Я согласился (несколько неохотно), что мысль эта во всяком случае нова.
— Мысль эта на половину принадлежит мистеру Мортвету, — сказал мистер Брофф, — она, пожалуй, никогда бы не пришла мне в голову, не будь у нас в то время известного разговора. Если мистер Мортвет не ошибается, индийцы, вероятно, тоже будут высматривать у банка к концу месяца, — и очень может быть, что из этого выйдет кое-что серьезное. Что именно выйдет, до этого нам с вами дела нет, — если только оно не поможет нам захватить таинственного незнакомца, заложившего алмаз. Это лицо, поверьте мне, виновно (хотя я не беру на себя решать как именно) в теперешнем нашем положении; и только это лицо может восстановить вас в уважении Рэйчел.
— Не смею отвергать, — сказал я, — что предлагаемый вами план разрешает затруднение весьма смелым, остроумным и новым способом. Но…
— Но вы хотите что-то возразить?
— Да. Мое возражение состоит в том, что он заставляет вас ждать.
— Согласен. По моему расчету, вам следует подождать недели две или около того. Разве это так долго?
— Это целый век, мистер Брофф, в моем положении. Мне просто невыносимо станет самое существование, если я тотчас не предприму чего-нибудь для оправдания своей личности.
— Ладно, ладно, я понимаю это. А вы уж обдумали, что можете сделать?

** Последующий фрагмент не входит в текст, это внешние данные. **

(** * Reflective enums ([enum.h]): a shallow embedding and its properties

    The header generates, for a list of declarations such as
    [A, B = 10, C], a class [_Enum<Tag>] over two parallel static arrays:
    [_value_array] (the resolved values) and [_name_array] (the stringized
    declarations, e.g. ["B = 10"]).  This file embeds the functions of
    namespace [_enum] and the static members of [_Enum] and proves
    properties of the lookups, of the name trimming and of the range
    metadata.

    Modelling conventions.
    - [char] is [ascii]; a [const char*] is the list of the characters
      stored from the pointer on, and every position behind the list reads
      as the null character (the terminator of a string literal).  The
      functions below stop at the first null, as the C++ ones do.
    - [size_t] values that index or measure an existing object are [N];
      they are bounded by the size of the object, so no reduction occurs.
      The sentinel [(size_t)-1] and the conversion of [_max - _min + 1] to
      [size_t] are written with their reduction modulo [2^64].
    - A function that may throw or leave the defined behaviour of C++
      (a read outside an array) returns a [result].
    - The static member [_processedNames] is threaded explicitly. *)

From Stdlib Require Import Ascii String List ZArith NArith Arith Bool Lia.
From Stdlib Require Import FunInd Recdef.
Import ListNotations.

(** ** Results of C++ evaluations *)

Inductive exception : Type :=
| runtime_error (what : string)
| domain_error (what : string).

Inductive result (A : Type) : Type :=
| Return (a : A)
| Throw (e : exception)
| Undefined.

Arguments Return {A} a.
Arguments Throw {A} e.
Arguments Undefined {A}.

Definition bind {A B : Type} (r : result A) (k : A -> result B) : result B :=
  match r with
  | Return a => k a
  | Throw e => Throw e
  | Undefined => Undefined
  end.

Notation "x <- r ;; k" := (bind r (fun x => k))
  (at level 61, r at next level, right associativity).

(** [a[index]] for an array of known extent: a read outside it is undefined. *)
Definition array_get {A : Type} (a : list A) (index : N) : result A :=
  match nth_error a (N.to_nat index) with
  | Some x => Return x
  | None => Undefined
  end.

(** Heap arrays obtained from [new T[n]]: every cell starts indeterminate. *)
Definition new_array {A : Type} (n : N) : list (option A) :=
  repeat None (N.to_nat n).

(** [a[index] = x] on a heap array: a write outside it is undefined. *)
Definition array_set {A : Type} (a : list (option A)) (index : N) (x : A)
  : result (list (option A)) :=
  if (N.to_nat index <? length a)%nat
  then Return (firstn (N.to_nat index) a
               ++ Some x :: skipn (S (N.to_nat index)) a)
  else Undefined.

(** Reading a heap cell: outside the array or indeterminate is undefined. *)
Definition array_read {A : Type} (a : list (option A)) (index : N) : result A :=
  match nth_error a (N.to_nat index) with
  | Some (Some x) => Return x
  | _ => Undefined
  end.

— Я хотел посоветоваться с приставом Коффом.
— Он вышел из полиции. Вы напрасно надеетесь на его помощь.
— Я знаю, где он живет; отчего не попытаться?
— Попробуйте, — сказал мистер Брофф, с минуту подумав, — дело приняло такой необычайный над после пристава Коффа, что вы можете оживить в нем интерес к следствию. Попробуйте, и уведомьте меня о результате. А между тем, — продолжал он, вставая, — если вы ничего не разведаете к концу месяца, могу ли я попробовать, с своей стороны, нельзя ли чего сделать, поставив вестовых у банка?